I have a raging girl crush on Canadian artist and writer Emily Carroll. She has single-handedly shown me that graphic novels and webcomics aren’t just for boys in love with guns. Sure, her comics are violent, but not in the POW! BANG! way of vintage superheroes and their incompetent nemeses. Carroll’s stories are violent in a slow, creeping way. They are dark and twisted, like the original Grimm’s fairytales (nothing like that sanitized Disney junk).
She writes fables and horror stories, fairytales and mysteries, and illustrates them beautifully. There is a layer of mistiness to each image, a sense of distance, a gray wash that only enhances the shock of crimson that comes later (sometimes it’s blood, but sometimes the horror is something else entirely).
I had my own little Christmas book flood this year (or in Icelandic, Jolabokaflod) and one of the books I received was Through The Woods, a print collection of Carroll’s webcomics and stories. Some of these are available to read online, including “His Face All Red,” a fantastic story of two brothers and a wolf, and “Out of Skin,” which is about a crone who finds herself suffocating in human skin. They’re spooky and wonderful—wholly original fairytales that pay tribute to the history the genre without being beholden to it.

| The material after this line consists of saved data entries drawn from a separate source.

(** C10 (as amended).  The sampling check reads [Name[len-1]] first and
    [Name[len-2]] only when that byte is '0', so it panics exactly when the
    pod name is empty or is the one-character name "0".  On such a name
    each of the three entry points (webhook handler, per-pod dispatch,
    receive-side unmarshal) panics, whatever the rest of its body does;
    on every other name, in particular every other one-character name,
    the check returns and the entry point goes on with the rest of its
    body. *)
Theorem sampling_panics_exactly {R : Type} (podQueue : list Pod) (pod : Pod)
        (rest : bool → option R) (dispatch : Pod → option R) :
  (sampled (Name pod) = None ↔ Name pod = "" ∨ Name pod = "0")
  ∧ (handleWebhook podQueue pod = None ↔ Name pod = "" ∨ Name pod = "0")
  ∧ (Name pod = "" ∨ Name pod = "0" →
     ProcessOne rest pod = None
     ∧ UnmarshalPodRaw dispatch pod = None
     ∧ UnmarshalPodRaw (ProcessOne rest) pod = None)
  ∧ (¬ (Name pod = "" ∨ Name pod = "0") →
     ∃ doLog,
       sampled (Name pod) = Some doLog
       ∧ ProcessOne rest pod = rest doLog
       ∧ UnmarshalPodRaw dispatch pod = (dispatch pod ≫= λ _, Some tt)
       ∧ UnmarshalPodRaw (ProcessOne rest) pod
         = (rest doLog ≫= λ _, Some tt)).
Proof.
  pose proof (sampled_panics_iff (Name pod)) as Hs.
  split; [exact Hs|].
  unfold handleWebhook, UnmarshalPodRaw, ProcessOne.
  destruct (sampled (Name pod)) as [b|] eqn:E; cbn [mbind option_bind].
  - assert (Hok : ¬ (Name pod = "" ∨ Name pod = "0")).
    { intros H. apply Hs in H. discriminate H. }
    split; [split; [intros H; discriminate H | intros H; by destruct Hok]|].
    split; [intros H; by destruct Hok|].
    intros _. exists b. split; [reflexivity|]. split; [reflexivity|].
    split.
    + by destruct (dispatch pod).
    + by destruct (rest b).
  - assert (Hbad : Name pod = "" ∨ Name pod = "0") by (by apply Hs).
    split; [split; [intros _; exact Hbad | reflexivity]|].
    split; [intros _; repeat split|].
    intros Hok. by destruct Hok.
Qed.

(** C10, refuted as stated: a pod named "a" has fewer than two characters,
    yet the check does not panic on it: [Name[len-2]] is never read, and
    none of the three entry points panics at the check. *)
Lemma sampling_short_name_counterexample :
  ¬ (∀ pod : Pod, (String.length (Name pod) < 2)%nat →
       sampled (Name pod) = None
       ∧ handleWebhook [] pod = None
       ∧ ProcessOne (λ doLog, Some doLog) pod = None
       ∧ UnmarshalPodRaw (λ _, Some tt) pod = None).
Proof.
  intros H.
  destruct (H (mkPod "a" "default" "dist-scheduler")) as [H1 _];
    [simpl; lia | discriminate H1].
Qed.

End SamplingFacts.

Section SchedulerSetFacts.
Import SchedulerSet.

Lemma Compare_total (a b : string) :
  GoStr.Compare a b ≤ 0 ∨ GoStr.Compare b a ≤ 0.
Proof.
  unfold GoStr.Compare. rewrite (String.compare_antisym a b).
  destruct (String.compare b a); simpl; lia.
Qed.

#[local] Instance before_total (ldr : string) : Total (before ldr).
Proof.
  intros x y. unfold before, podNameSort.
  destruct (String.eqb (PodName x) ldr); [left; lia|].
  destruct (String.eqb (PodName y) ldr); [right; lia|].
  apply Compare_total.
Qed.

Lemma sortMembers_Sorted (s : t) (members : list EndpointItem) :
  Sorted (before (leader s)) (sortMembers s members).
Proof. unfold sortMembers. apply Sorted_merge_sort, _. Qed.

Lemma sortMembers_Permutation (s : t) (members : list EndpointItem) :
  sortMembers s members ≡ₚ members.
Proof. unfold sortMembers. apply merge_sort_Permutation. Qed.

Lemma sortMembers_length (s : t) (members : list EndpointItem) :
  length (sortMembers s members) = length members.
Proof. apply Permutation_length, sortMembers_Permutation. Qed.

Lemma uint32_small (z : Z) : 0 ≤ z < 2 ^ 32 → uint32 z = z.
Proof. intros H. unfold uint32. by apply Z.mod_small. Qed.

(** C4 (as amended).  With exactly one member [GetTargetForScoring]
    returns it without hashing.  With two or more members (fewer than
    2^32) it returns the member at position [fnv1_32(key) mod len] of
    the members sorted by [podNameSort], where [fnv1_32] is the 32-bit
    FNV-1 hash ([fnv.New32]: multiply, then xor), not FNV-1a; that
    position exists, and the sorted list is an ordered rearrangement of
    the members. *)
Theorem GetTargetForScoring_spec (s : t) (key : string) :
  (∀ m, GetMembers s = [m] → GetTargetForScoring s key = Some m)
  ∧ ((2 ≤ length (GetMembers s))%nat →
     Z.of_nat (length (GetMembers s)) < 2 ^ 32 →
     GetTargetForScoring s key
     = sortMembers s (GetMembers s)
         !! Z.to_nat (fnv1_32 key mod Z.of_nat (length (GetMembers s)))
     ∧ is_Some (GetTargetForScoring s key)
     ∧ Sorted (before (leader s)) (sortMembers s (GetMembers s))
     ∧ sortMembers s (GetMembers s) ≡ₚ GetMembers s).
Proof.
  split.
  - intros m Hm. unfold GetTargetForScoring. by rewrite Hm.
  - intros Hlen Hbound.
    assert (Heq : GetTargetForScoring s key
                  = sortMembers s (GetMembers s)
                      !! Z.to_nat (fnv1_32 key
                                   mod Z.of_nat (length (GetMembers s)))).
    { unfold GetTargetForScoring.
      destruct (Nat.eqb_spec (length (GetMembers s)) 1) as [E|_]; [lia|].
      rewrite sortMembers_length, uint32_small by lia.
      destruct (Z.eqb_spec (Z.of_nat (length (GetMembers s))) 0); [lia|].
      done. }
    split; [exact Heq|]. split.
    + rewrite Heq. apply lookup_lt_is_Some. rewrite sortMembers_length.
      pose proof (Z.mod_pos_bound (fnv1_32 key)
                    (Z.of_nat (length (GetMembers s)))) as Hm.
      lia.
    + split; [apply sortMembers_Sorted | apply sortMembers_Permutation].
Qed.

Lemma take_plus {A} (n m : nat) (l : list A) :
  take (n + m) l = take n l ++ take m (drop n l).
Proof.
  revert l. induction n as [|n IH]; intros [|x l]; simpl; try done.
  - by destruct m.
  - by rewrite IH.
Qed.

Lemma subMembersAt_block (members : list EndpointItem) (i : nat) :
  subMembersAt 10 members (Z.of_nat i) = take 10 (drop (10 * i + 1) members).
Proof.
  unfold subMembersAt, slice.
  replace (Z.to_nat (Z.of_nat i * 10 + 1)) with (10 * i + 1)%nat by lia.
  destruct (Z.geb_spec (Z.of_nat i * 10 + 1) (Z.of_nat (length members)))
    as [Hge|Hlt].
  - rewrite drop_ge by lia. done.
  - destruct (Z.gtb_spec (Z.of_nat i * 10 + 1 + 10) (Z.of_nat (length members)))
      as [Hcap|Hfit].
    + rewrite !take_ge; [done | |]; rewrite length_drop; lia.
    + f_equal. lia.
Qed.

Lemma subMembers_prefix (members : list EndpointItem) (k : nat) :
  concat ((λ i, subMembersAt 10 members (Z.of_nat i)) <$> seq 0 k)
  = drop 1 (take (10 * k + 1) members).
Proof.
  induction k as [|k IH].
  - simpl. by destruct members.
  - rewrite seq_S, fmap_app, concat_app, IH.
    replace (concat ((λ i, subMembersAt 10 members (Z.of_nat i)) <$> [(0 + k)%nat]))
      with (subMembersAt 10 members (Z.of_nat k))
      by (cbn [fmap list_fmap concat Nat.add]; by rewrite app_nil_r).
    rewrite subMembersAt_block.
    replace (10 * S k + 1)%nat with ((10 * k + 1) + 10)%nat by lia.
    rewrite (take_plus (10 * k + 1) 10).
    destruct members as [|x members]; [by rewrite !drop_nil, !take_nil|].
    replace (10 * k + 1)%nat with (S (10 * k)) by lia.
    cbn [take drop app]. by rewrite !drop_0.
Qed.

Lemma subMembers_concat (members : list EndpointItem) :
  concat ((λ i, subMembersAt 10 members (Z.of_nat i))
            <$> seq 0 (length members))
  = drop 1 members.
Proof. rewrite subMembers_prefix, take_ge by lia. done. Qed.

Lemma elem_of_concat {A} (x : A) (ls : list (list A)) :
  x ∈ concat ls ↔ ∃ l, x ∈ l ∧ l ∈ ls.
Proof.
  induction ls as [|l ls IH]; simpl.
  - split; [by intros ?%elem_of_nil | by intros (? & _ & ?%elem_of_nil)].
  - rewrite elem_of_app, IH. split.
    + intros [H|(l' & H1 & H2)]; [exists l | exists l']; split; auto;
        [by left | by right].
    + intros (l' & H1 & H2). apply elem_of_cons in H2 as [->|H2];
        [by left | right; eauto].
Qed.

Lemma subMembersAt_elem (members : list EndpointItem) (i : nat) x :
  x ∈ subMembersAt 10 members (Z.of_nat i) →
  ∃ k, (10 * i + 1 ≤ k < 10 * i + 11)%nat ∧ members !! k = Some x.
Proof.
  rewrite subMembersAt_block. intros Hx.
  apply list_elem_of_lookup in Hx as [k Hk].
  apply lookup_take_Some in Hk as [Hk Hlt].
  rewrite lookup_drop in Hk.
  exists (10 * i + 1 + k)%nat. split; [lia | done].
Qed.
(** X14: a call of [load] ends in one of two ways.  Either it succeeds,
    and then the object is loaded and holds an instance, and a further call
    returns at once without touching the network; or it fails with the one
    message "the engine could not be loaded" and the object holds no
    instance and is not loaded. *)
Theorem load_leaves_a_consistent_object (sources : list string) (p : Processor) :
  let r := fst (loadFrom net sources p) in
  (fst r = inr tt
   /\ usable (snd r) = true
   /\ forall (later : Net) (others : list string),
        loadFrom later others (snd r) = ((inr tt, snd r), []))
  \/ (fst r = inl (JsError msg_load_failed) /\ snd r = notLoaded).
Proof.
  intros r. subst r. unfold loadFrom.
  destruct (loaded p && bool_decide (is_Some (ffmpeg p))) eqn:Hp.
  - left. cbn [fst snd]. apply andb_prop in Hp as [Hl Hi].
    split; [reflexivity|]. split; [unfold usable; by rewrite Hl, Hi|].
    intros later others. unfold loadFrom. by rewrite Hl, Hi.
  - destruct (loadLoop_outcome sources (mkProcessor (Some NewFFmpeg) (loaded p)))
      as [(Hr & Hq & _) | Hfail].
    + left. split; [exact Hr|]. rewrite Hq. split; [reflexivity|].
      intros later others. reflexivity.
    + right. rewrite Hfail. split; reflexivity.
Qed.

Go read them on her site, or better yet, buy a copy of her book. It’s the kind of heavy book that keeps you coming back to it (I’ve read it twice already). Despite containing relatively few words, it is captivating in a literary sense and in a can’t-look-away-can’t-look-at-it sense. Also, I’ve realized that graphic novels are great because they make me slow way down and pay attention to exactly what I’m looking at. You can’t rush through them. You have to read the pictures, to pause and look at them, to suss out the clues buried within each pen stroke.